On paper, the plot about the abduction of two little girls might seem fairly straightforward. The police investigate. The fathers become involved. The mothers share in the grief. The search goes on over many days and the audience is always unsure of the outcome.
The film opens with two hunters stalking a deer in a wintry November setting. The soundtrack has a recitation of the Lord’s Prayer. There will be themes of hunting during the film. There will be some Christian themes. Two families celebrate Thanksgiving together, the Dovers and the Birches.
Keller Dover is played by Hugh Jackman in one of his best roles and Maria Bello is his wife. The Birches are played by Terrence Howard and Viola Davis. Before the meal the two little girls go for a walk and wamt to play on a camper van parked in the street. After the dinner, they disappear as does the camper van.
The film is very powerful showing the desperation of Dover. An intense man, a carpenter and builder, he is a reformed alcoholic and a devout Christian, listening to tapes in his car. Angered by the seeming lack of effort by the police, he takes the search into his own hands with brutal and devastating results. He persuades his friend Franklin Birch to join him to find out where the girls have been him.

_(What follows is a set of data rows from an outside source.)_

(** A magnitude with a significand of 53 bits is kept. *)
Lemma round_magnitude_fixed (q sh : Z) :
  0 <= sh -> 2 ^ 52 <= q <= 2 ^ 53 ->
  Double.round_magnitude (q * 2 ^ sh) = q * 2 ^ sh.
Proof.
  intros Hsh [Hlo Hhi].
  assert (HP : 0 < 2 ^ sh) by (apply Z.pow_pos_nonneg; lia).
  destruct (Z.eq_dec q (2 ^ 53)) as [->|Hq].
  - rewrite <- Z.pow_add_r by lia.
    unfold Double.round_magnitude. rewrite Z.log2_pow2 by lia.
    destruct (Z.leb_spec (53 + sh - 52) 0); [lia|].
    replace (53 + sh - 52) with (sh + 1) by lia.
    replace (53 + sh) with (52 + (sh + 1)) by lia.
    rewrite (Z.pow_add_r 2 52 (sh + 1)) by lia.
    assert (0 < 2 ^ (sh + 1)) by (apply Z.pow_pos_nonneg; lia).
    rewrite Z.div_mul, Z.mod_mul by lia.
    replace (sh + 1 - 1) with sh by lia.
    destruct (Z.ltb_spec (2 ^ sh) 0); [lia|].
    destruct (Z.eqb_spec 0 (2 ^ sh)); [lia|]. reflexivity.
  - assert (Hlog : Z.log2 (q * 2 ^ sh) = 52 + sh).
    { apply Z.log2_unique; [lia|].
      replace (Z.succ (52 + sh)) with (53 + sh) by lia.
      rewrite (Z.pow_add_r 2 52 sh), (Z.pow_add_r 2 53 sh) by lia. nia. }
    unfold Double.round_magnitude. rewrite Hlog.
    replace (52 + sh - 52) with sh by lia.
    destruct (Z.leb_spec sh 0); [reflexivity|].
    rewrite Z.div_mul, Z.mod_mul by lia.
    assert (0 < 2 ^ (sh - 1)) by (apply Z.pow_pos_nonneg; lia).
    destruct (Z.ltb_spec (2 ^ (sh - 1)) 0); [lia|].
    destruct (Z.eqb_spec 0 (2 ^ (sh - 1))); [lia|]. reflexivity.
Qed.

(** What rounding a magnitude of 2^53 or more gives. *)
Lemma round_magnitude_large (a : Z) :
  2 ^ 53 <= a ->
  exists q sh, 0 < sh /\ 2 ^ 52 <= q <= 2 ^ 53
               /\ Double.round_magnitude a = q * 2 ^ sh.
Proof.
  intros H.
  assert (Ha : 0 < a) by (pose proof (Z.pow_pos_nonneg 2 53); lia).
  assert (He : 53 <= Z.log2 a) by (apply Z.log2_le_pow2; lia).
  destruct (Z.log2_spec a Ha) as [Hlo Hhi].
  set (sh := Z.log2 a - 52).
  assert (HP : 0 < 2 ^ sh) by (apply Z.pow_pos_nonneg; lia).
  assert (E1 : 2 ^ Z.log2 a = 2 ^ 52 * 2 ^ sh).
  { rewrite <- Z.pow_add_r by lia. f_equal. lia. }
  assert (E2 : 2 ^ Z.succ (Z.log2 a) = 2 ^ 53 * 2 ^ sh).
  { rewrite <- Z.pow_add_r by lia. f_equal. lia. }
  assert (Hq : 2 ^ 52 <= a / 2 ^ sh < 2 ^ 53).
  { split.
    - apply Z.div_le_lower_bound; lia.
    - apply Z.div_lt_upper_bound; lia. }
  unfold Double.round_magnitude. fold sh.
  destruct (Z.leb_spec sh 0); [lia|].
  destruct ((2 ^ (sh - 1) <? a mod 2 ^ sh)
            || (a mod 2 ^ sh =? 2 ^ (sh - 1)) && Z.odd (a / 2 ^ sh)).
  - exists (a / 2 ^ sh + 1), sh. repeat split; lia.
  - exists (a / 2 ^ sh), sh. repeat split; lia.
Qed.

Lemma round_magnitude_idempotent (a : Z) :
  0 <= a ->
  Double.round_magnitude (Double.round_magnitude a)
  = Double.round_magnitude a.
Proof.
  intros H0. destruct (Z.lt_ge_cases a (2 ^ 53)) as [H|H].
  - rewrite (round_magnitude_small a) by lia.
    apply round_magnitude_small; lia.
  - destruct (round_magnitude_large a H) as (q & sh & Hsh & Hq & ->).
    apply round_magnitude_fixed; lia.
Qed.

Lemma round_magnitude_pos (a : Z) : 0 < a -> 0 < Double.round_magnitude a.
Proof.
  intros H0. destruct (Z.lt_ge_cases a (2 ^ 53)) as [H|H].
  - rewrite round_magnitude_small; lia.
  - destruct (round_magnitude_large a H) as (q & sh & Hsh & Hq & ->).
    assert (0 < 2 ^ sh) by (apply Z.pow_pos_nonneg; lia).
    pose proof (Z.pow_pos_nonneg 2 52). nia.
Qed.

(** Rounding gives a double. *)
Lemma round53_idempotent (z : Z) :
  Double.round53 (Double.round53 z) = Double.round53 z.
Proof.
  unfold Double.round53. destruct z as [|p|p]; [reflexivity| |].
  - cbn [Z.sgn Z.abs].
    pose proof (round_magnitude_pos (Z.pos p) eq_refl) as H.
    rewrite Z.mul_1_l.
    destruct (Double.round_magnitude (Z.pos p)) as [|r|r] eqn:E; try lia.
    cbn [Z.sgn Z.abs]. rewrite Z.mul_1_l, <- E.
    rewrite round_magnitude_idempotent; lia.
  - cbn [Z.sgn Z.abs].
    pose proof (round_magnitude_pos (Z.pos p) eq_refl) as H.
    destruct (Double.round_magnitude (Z.pos p)) as [|r|r] eqn:E; try lia.
    cbn [Z.sgn Z.abs Z.mul Pos.mul]. rewrite <- E.
    rewrite round_magnitude_idempotent by lia. rewrite E. reflexivity.
Qed.

Lemma representable_add (x y : Z) : Double.representable (Double.add x y).
Proof. apply round53_idempotent. Qed.

(** From 2^53 on the doubles are even. *)
Lemma representable_large_even (z : Z) :
  Double.representable z -> 2 ^ 53 <= Z.abs z -> Z.even z = true.
Proof.
  unfold Double.representable, Double.round53. intros E H.
  destruct (round_magnitude_large _ H) as (q & sh & Hsh & Hq & Hr).
  rewrite Hr in E. rewrite <- E.
  replace sh with (1 + (sh - 1)) by lia.
  rewrite Z.pow_add_r by lia.
  replace (Z.sgn z * (q * (2 ^ 1 * 2 ^ (sh - 1))))
    with (2 * (Z.sgn z * q * 2 ^ (sh - 1))) by (change (2 ^ 1) with 2; ring).
  rewrite Z.even_mul. reflexivity.
Qed.

Lemma add_1_exact (n : Z) :
  - 2 ^ 53 <= n < 2 ^ 53 -> Double.add n 1 = n + 1.
Proof.
  intros [Hlo Hhi]. unfold Double.add.
  destruct (Z.eq_dec (n + 1) (2 ^ 53)) as [->|H]; [reflexivity|].
  apply round53_small. lia.
Qed.

(** Outside that range a double plus one is not a double. *)
Lemma add_1_inexact (n : Z) :
  Double.representable n -> 2 ^ 53 <= n \/ n < - 2 ^ 53 ->
  Double.add n 1 <> n + 1.
Proof.
  intros Hn Hout E.
  assert (He : Z.even n = true)
    by (apply representable_large_even; [exact Hn|lia]).
  assert (Hs : Double.representable (n + 1))
    by (rewrite <- E; apply representable_add).
  assert (Ho : Z.even (n + 1) = true)
    by (apply representable_large_even; [exact Hs|lia]).
  rewrite Z.even_add, He in Ho. discriminate.
Qed.

(** [Double.add] and the addition of [SpecFloat] give the same sums around
    the places where the rounding changes. *)
Lemma add_1_as_SFadd :
  Forall (fun x : Z => Double.SFadd_Z x 1 = Some (Double.add x 1))
    [0; 1; -1; -2; 41; 1700000000000;
     2 ^ 53 - 2; 2 ^ 53 - 1; 2 ^ 53; 2 ^ 53 + 2; 2 ^ 53 + 4; 2 ^ 53 + 6;
     2 ^ 54 - 2; 2 ^ 54; 2 ^ 54 + 4; 2 ^ 55 + 8; 2 ^ 100; 2 ^ 1000;
     - 2 ^ 53 + 1; - 2 ^ 53; - 2 ^ 53 - 2; - 2 ^ 53 - 4; - 2 ^ 54;
     - 2 ^ 100].
Proof. repeat constructor. Qed.

(** The two reducers agree where the addition is exact. *)
Lemma counterReducer_double_agrees (s : CounterState) (a : Action) :
  - 2 ^ 53 <= count s < 2 ^ 53 ->
  counterReducer_double (Some s) a = counterReducer (Some s) a.
Proof.
  intros H. unfold counterReducer_double, counterReducer. cbn [or_default].
  destruct (String.eqb (type a) ADD); [|reflexivity].
  now rewrite (add_1_exact (count s) H).
Qed.

Lemma counterReducer_double_default_branch (s : CounterState) (a : Action) :
  type a <> ADD -> counterReducer_double (Some s) a = s.
Proof.
  intros H. unfold counterReducer_double.
  apply String.eqb_neq in H. now rewrite H.
Qed.

Lemma counterReducer_double_ADD (s : CounterState) (a : Action) :
  type a = ADD ->
  counterReducer_double (Some s) a = {| count := Double.add (count s) 1 |}.
Proof.
  intros H. unfold counterReducer_double. now rewrite (type_ADD_eqb a H).
Qed.

(** * The claims *)

(** C1, as the claim words it, fails: at count 2^53 the reducer, on an
    ['ADD'] action, returns the count 2^53 again and not 2^53 + 1. *)
Lemma counterReducer_double_at_2_53 :
  counterReducer_double (Some {| count := 9007199254740992 |}) handleIncrement
  = {| count := 9007199254740992 |}
  /\ count (counterReducer_double (Some {| count := 9007199254740992 |})
              handleIncrement)
     <> 9007199254740992 + 1.
Proof. split; [reflexivity|discriminate]. Qed.

(** C1, amended. For every counter state [s] and every action [a]: when the
    type of [a] is ['ADD'] and [s.count] is an integer from -2^53 up to, not
    including, 2^53, the counter reducer ([counterReducer_double]) returns a
    state whose count is [s.count + 1], and for a count (a double) outside
    that range the count returned is not [s.count + 1]; for every other
    type, known or not, it returns [s] itself whatever the count.  It has no
    error condition: a state whose count is a double is mapped to a state
    whose count is a double, on every action. *)
Theorem counterReducer_double_contract (s : CounterState) (a : Action) :
  (type a = ADD -> - 2 ^ 53 <= count s < 2 ^ 53 ->
   counterReducer_double (Some s) a = {| count := count s + 1 |})
  /\ (type a = ADD -> Double.representable (count s) ->
      (count (counterReducer_double (Some s) a) = count s + 1
       <-> - 2 ^ 53 <= count s < 2 ^ 53))
  /\ (type a <> ADD -> counterReducer_double (Some s) a = s)
  /\ (Double.representable (count s) ->
      Double.representable (count (counterReducer_double (Some s) a))).
Proof.
  split; [|split; [|split]].
  - intros Ht H. rewrite (counterReducer_double_ADD s a Ht).
    now rewrite (add_1_exact (count s) H).
  - intros Ht Hn. rewrite (counterReducer_double_ADD s a Ht). cbn [count].
    split.
    + intros E.
      destruct (Z.lt_ge_cases (count s) (2 ^ 53)) as [H1|H1];
        [destruct (Z.le_gt_cases (- 2 ^ 53) (count s)) as [H2|H2]; [lia|]|];
        exfalso; apply (add_1_inexact (count s) Hn); solve [lia | exact E].
    + apply add_1_exact.
  - apply counterReducer_double_default_branch.
  - intros Hn. unfold counterReducer_double. cbn [or_default].
    destruct (String.eqb (type a) ADD); [|exact Hn].
    apply representable_add.
Qed.

Lemma counterReducer_double_contract_witness :
  counterReducer_double (Some {| count := 41 |}) handleIncrement
  = {| count := 42 |}
  /\ counterReducer_double (Some {| count := 9007199254740992 |}) (handleDate 7)
     = {| count := 9007199254740992 |}
  /\ Double.representable
       (count (counterReducer_double (Some {| count := 9007199254740992 |})
                 handleIncrement)).
Proof.
  split; [|split].
  - apply (proj1 (counterReducer_double_contract {| count := 41 |}
                    handleIncrement)).
    + reflexivity.
    + cbn. lia.
  - apply (proj1 (proj2 (proj2 (counterReducer_double_contract
                                  {| count := 9007199254740992 |}
                                  (handleDate 7))))).
    discriminate.
  - apply (proj2 (proj2 (proj2 (counterReducer_double_contract
                                  {| count := 9007199254740992 |}
                                  handleIncrement)))).
    reflexivity.
Defined.

(** C2. For every date state [s] and every action [a], [dateReducer] returns
    a state whose [date] is the payload's [date] when the type of [a] is
    ['DATE'], and returns [s] itself for every other type.  The payload value
    is not validated: whatever number it carries is stored. *)
Theorem dateReducer_contract (s : DateState) (a : Action) :
  (forall p : Payload.t,
     type a = DATE -> payload a = Some p ->
     dateReducer (Some s) a = Js.Ok {| date := Some (Payload.date p) |})
  /\ (type a <> DATE -> dateReducer (Some s) a = Js.Ok s)
  /\ (forall d : Z,
        dateReducer (Some s) (handleDate d) = Js.Ok {| date := Some d |}).
Proof.
  split; [|split].
  - intros p. apply dateReducer_DATE.
  - apply dateReducer_default_branch.
  - intros d. reflexivity.
Qed.

Lemma dateReducer_contract_witness :
  dateReducer (Some {| date := Some 5 |}) (handleDate (-1))
    = Js.Ok {| date := Some (-1) |}
  /\ dateReducer (Some {| date := Some 5 |}) handleIncrement
    = Js.Ok {| date := Some 5 |}.
Proof.
  split.
  - apply (proj1 (dateReducer_contract {| date := Some 5 |} (handleDate (-1)))
             (Payload.mk (-1))); reflexivity.
  - apply (proj1 (proj2 (dateReducer_contract {| date := Some 5 |} handleIncrement))).
    discriminate.
Defined.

In the meantime, it is Jake Gylenhaal as the local detective who has never lost a case using police methods to try to track down the lost girls. It is one of Jake Gylenhaal’s best performances also, a loner, serious, with several tattoos, and no back story. It is inevitable that the two men will clash. There has been controversy about the torture sequences in the film, whether they are too brutal, or if they bring home to the audience what is truly happening in the interrogation.
Many have seen this plot line as echoing Americans taking people captive, interning them, torturing them, the superior Americans, righteous, against those they perceive as enemies, right or wrong. And the possibility is always there that they are wrong. Central to the film is the man accused of abducting the girls.
An accident in his early life has meant that he has an IQ of the boy about 10 years old. Played by Paul Dano, a versatile actor who does not always take on sympathetic roles, the audience is puzzled about his role in the taking of the girls because there seems no real evidence against him. Which makes the interrogation more brutal. Another suspect enters the picture and is pursued by the detective, interrogated, his house searched, but the connection is not what the audience expects.
In fact, by the time the film has ended, we realise that there were many clues given as to what had happened, especially in the subplot of an alcoholic priest and a dead body in his basement and his story of a man wanting to make a confession about abductions. One of the difficulties in investigations is the credibility of the witnesses, and a presumption that they will be telling the truth. Here, vicious lies are told. There is a strong supporting cast with Len Cariou as the priest and, especially the very versatile actress, Melissa Leo, who appears in a great many films, several in 2013, very different roles and characters.
But it is the focus on Hugh Jackman’s strong character and the counterbalance of Jake Gylenhaal’s detective which makes this a very strong drama, even to the final moments, which incorporate yet another clue and create an uneasy sense of what is to follow. A dark exploration of human nature, evil choices begetting evil consequences. Sombre but strong.